#### Task details
Give again, word for word, each line below starting at the one that contains "intros HA Hm Hf Hreg Hg Hk Hm3." and ending at the one that contains "destruct (placeFunction_ok MEMORY64".

== Raw data

(** [addFunction_miss_ok] for builds with [ASSERTIONS < 2], where the Table
    is not scanned for [f]. *)
Lemma addFunction_miss_low (MEMORY64 : bool) (A : nat) (hw : bool) (f : func)
  (sig : option string) (st s3 : state) (m : gmap func nat) (k : nat) :
  (A < 2)%nat ->
  functionsInTableMap st = Some m -> m !! f = None ->
  registrable MEMORY64 f sig ->
  getEmptyTableSlot st = (Ret k, s3) -> (k < length (wasmTable s3))%nat ->
  functionsInTableMap s3 = Some m ->
  exists n, addFunction MEMORY64 A hw f sig st
            = (Ret k, mkState (<[k := Some (if is_wasm_function f then f
                                             else Wrapper (wrappersMade s3))]> (wasmTable s3))
                              (tableMaximum s3) (freeTableIndexes s3)
                              (Some (<[f := k]> m)) n).
Proof.
  intros HA Hm Hf Hreg Hg Hk Hm3.
  destruct (initTableMap_total st) as (m' & Hi & Hold & _).
  rewrite (Hold m Hm), <- Hm, set_map_same in Hi.
  unfold addFunction. rewrite (sbind_ret_step _ _ _ _ _ Hi), sbind_sget, Hm.
  change (Some m ≫= lookup f) with (m !! f). rewrite Hf.
  rewrite (sbind_ret_step _ _ _ _ _ (check_step_skip _ _ st HA)).
  rewrite (sbind_ret_step _ _ _ _ _ Hg).
  destruct (placeFunction_ok MEMORY64 A hw k f sig s3 Hk Hreg) as (v & n & Hp & _).
  pose proof (placeFunction_ret_exact _ _ _ _ _ _ _ _ _ Hp) as [_ Hex].
  rewrite (sbind_ret_step _ _ _ _ _ Hp), Hex.
  unfold sbind, map_set. destruct s3; cbn in *. rewrite Hm3. eexists. reflexivity.
Qed.

(** X10: removing the slot of a wasm function leaves the function in the
    Table.  With [ASSERTIONS >= 2] adding it again fails the Table scan;
    below that it gets the freed slot back and the Table and free list are
    as before the removal. *)
Lemma addFunction_after_remove_wasm (MEMORY64 : bool) (A : nat) (hw : bool)
  (g : func) (sig : option string) (st : state) (m : gmap func nat) (i : nat) :
  functionsInTableMap st = Some m -> is_wasm_function g = true ->
  wasmTable st !! i = Some (Some g) ->
  exists st1, removeFunction i st = (Ret tt, st1) /\
    ((2 <= A)%nat -> addFunction MEMORY64 A hw g sig st1
       = (Throw (AssertionError "function in Table but not functionsInTableMap"), st1)) /\
    ((A < 2)%nat -> exists st2, addFunction MEMORY64 A hw g sig st1 = (Ret i, st2) /\
       wasmTable st2 = wasmTable st /\ freeTableIndexes st2 = freeTableIndexes st /\
       (functionsInTableMap st2 ≫= lookup g) = Some i).
Proof.
  intros Hm Hw Hg.
  pose proof (removeFunction_ok i st m (Some g) Hm Hg) as Hrm. cbn in Hrm.
  eexists. split; [exact Hrm|].
  set (st1 := set_free (freeTableIndexes st ++ [i]) (set_map (Some (delete g m)) st)).
  assert (Hgone : delete g m !! g = None) by apply lookup_delete_eq.
  assert (Hinit : initTableMap st1 = (Ret tt, st1)).
  { unfold initTableMap. rewrite sbind_sget. reflexivity. }
  split.
  - intros HA. unfold addFunction. rewrite (sbind_ret_step _ _ _ _ _ Hinit), sbind_sget.
    cbn [st1 functionsInTableMap set_free set_map].
    change (Some (delete g m) ≫= lookup g) with (delete g m !! g). rewrite Hgone.
    rewrite decide_True by done.
    apply (sbind_throw_step _ _ st1 st1).
    unfold check_not_in_table. rewrite sbind_sget. unfold slift.
    replace (existsb (fun e => bool_decide (e = Some g)) (wasmTable st1)) with true.
    + unfold js_assert. destruct A as [|A']; [lia|]. reflexivity.
    + symmetry. apply existsb_exists. exists (Some g). split.
      * apply list_elem_of_In, list_elem_of_lookup. eexists. exact Hg.
      * by apply bool_decide_eq_true.
  - intros HA.
    assert (Hi : (i < length (wasmTable st))%nat) by (by apply lookup_lt_Some in Hg).
    destruct (addFunction_miss_low MEMORY64 A hw g sig st1 (set_free (freeTableIndexes st) st1)
                (delete g m) i) as (n & Hadd);
      [done | reflexivity | exact Hgone | by left | by apply getEmptyTableSlot_pop
      | done | reflexivity |].
    eexists. split; [exact Hadd|]. cbn. rewrite Hw.
    split_and!; [by apply list_insert_id | reflexivity | apply lookup_insert_eq].
Qed.

Lemma keeps_slots_bind {A B} (m : M A) (k : A -> M B) :
  keeps_slots m -> (forall a, keeps_slots (k a)) -> keeps_slots (sbind m k).
Proof.
  intros Hm Hk st o st'. unfold sbind.
  destruct (m st) as [[a|e] s1] eqn:E; intros H.
  - destruct (Hk a s1 o st' H) as (? & ? & ?), (Hm _ _ _ E) as (? & ? & ?).
    split_and!; congruence.
  - inversion H; subst. exact (Hm _ _ _ E).
Qed.

Lemma keeps_slots_sret {A} (a : A) : keeps_slots (sret a).
Proof. intros st o st' H. by inversion H. Qed.

Lemma keeps_slots_sthrow {A} (e : js_error) : keeps_slots (@sthrow A e).
Proof. intros st o st' H. by inversion H. Qed.

Lemma keeps_slots_slift {A} (o : outcome A) : keeps_slots (slift o).
Proof. intros st o' st' H. by inversion H. Qed.

Lemma keeps_slots_new_wrapper : keeps_slots new_wrapper.
Proof. intros st o st' H. by inversion H. Qed.

Create HintDb slots_frame.
#[local] Hint Resolve keeps_slots_bind keeps_slots_sret keeps_slots_sthrow keeps_slots_slift
  keeps_slots_new_wrapper : slots_frame.

Lemma keeps_slots_convert (MEMORY64 : bool) (A : nat) (hw : bool) (f : func)
  (sig : option string) : keeps_slots (convertJsFunctionToWasm MEMORY64 A hw f sig).
Proof.
  unfold convertJsFunctionToWasm, host_new_function, host_instantiate.
  destruct sig as [s|]; [|auto with slots_frame].
  destruct hw; apply keeps_slots_bind; auto with slots_frame;
    intros a; case_match; auto with slots_frame.
Qed.

Lemma keeps_slots_check (A : nat) (f : func) :
  keeps_slots (if decide (2 <= A)%nat then check_not_in_table A f else sret tt).
Proof.
  case_decide; [|auto with slots_frame].
  unfold check_not_in_table. apply keeps_slots_bind; [|auto with slots_frame].
  intros st o st' Hs. by inversion Hs.
Qed.

Lemma placeFunction_throw (MEMORY64 : bool) (A : nat) (hw : bool) (r : nat) (f : func)
  (sig : option string) (st st' : state) (e : js_error) :
  placeFunction MEMORY64 A hw r f sig st = (Throw e, st') ->
  wasmTable st' = wasmTable st /\ freeTableIndexes st' = freeTableIndexes st /\
  functionsInTableMap st' = functionsInTableMap st.
Proof.
  unfold placeFunction, scatch.
  destruct (setWasmTableEntry r f st) as [[u|e0] s1] eqn:E; [discriminate|].
  apply setWasmTableEntry_throw in E as ->.
  destruct e0; try (intros H; by inversion H).
  unfold sbind at 1, slift. destruct (js_assert _ _ _); [|intros H; by inversion H].
  unfold sbind.
  destruct (convertJsFunctionToWasm MEMORY64 A hw f sig st) as [[w|e1] s2] eqn:Ec.
  - apply keeps_slots_convert in Ec as (Ht & Hf & Hm).
    intros Hs. apply setWasmTableEntry_throw in Hs as ->. by split_and!.
  - intros Hs. inversion Hs; subst. by apply keeps_slots_convert in Ec.
Qed.

Lemma getEmptyTableSlot_throw (st st' : state) (e : js_error) :
  getEmptyTableSlot st = (Throw e, st') -> st' = st.
Proof.
  unfold getEmptyTableSlot. rewrite sbind_sget.
  destruct (last (freeTableIndexes st)); intros H.
  - unfold sbind, smodify, sret in H. by inversion H.
  - unfold sbind at 1, scatch, wasmTable_grow1 in H.
    destruct (tableMaximum st) as [mx|]; [case_decide|];
      unfold sbind, sget, sret, sthrow in H; inversion H; reflexivity.
Qed.

Lemma sbind_cases {A B} (m : M A) (k : A -> M B) (st st' : state) (o : outcome B) :
  sbind m k st = (o, st') ->
  (exists a s1, m st = (Ret a, s1) /\ k a s1 = (o, st')) \/
  (exists e, m st = (Throw e, st') /\ o = Throw e).
Proof.
  unfold sbind. destruct (m st) as [[a|e] s1]; intros H; [left; eauto | right].
  inversion H; subst. eauto.
Qed.

Lemma slots_in_bounds_frame (st st' : state) :
  wasmTable st' = wasmTable st -> freeTableIndexes st' = freeTableIndexes st ->
  functionsInTableMap st' = functionsInTableMap st ->
  slots_in_bounds st -> slots_in_bounds st'.
Proof. unfold slots_in_bounds. intros -> -> ->. done. Qed.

====

#### Exercise response
  intros HA Hm Hf Hreg Hg Hk Hm3.
  destruct (initTableMap_total st) as (m' & Hi & Hold & _).
  rewrite (Hold m Hm), <- Hm, set_map_same in Hi.
  unfold addFunction. rewrite (sbind_ret_step _ _ _ _ _ Hi), sbind_sget, Hm.
  change (Some m ≫= lookup f) with (m !! f). rewrite Hf.
  rewrite (sbind_ret_step _ _ _ _ _ (check_step_skip _ _ st HA)).
  rewrite (sbind_ret_step _ _ _ _ _ Hg).
  destruct (placeFunction_ok MEMORY64 A hw k f sig s3 Hk Hreg) as (v & n & Hp & _).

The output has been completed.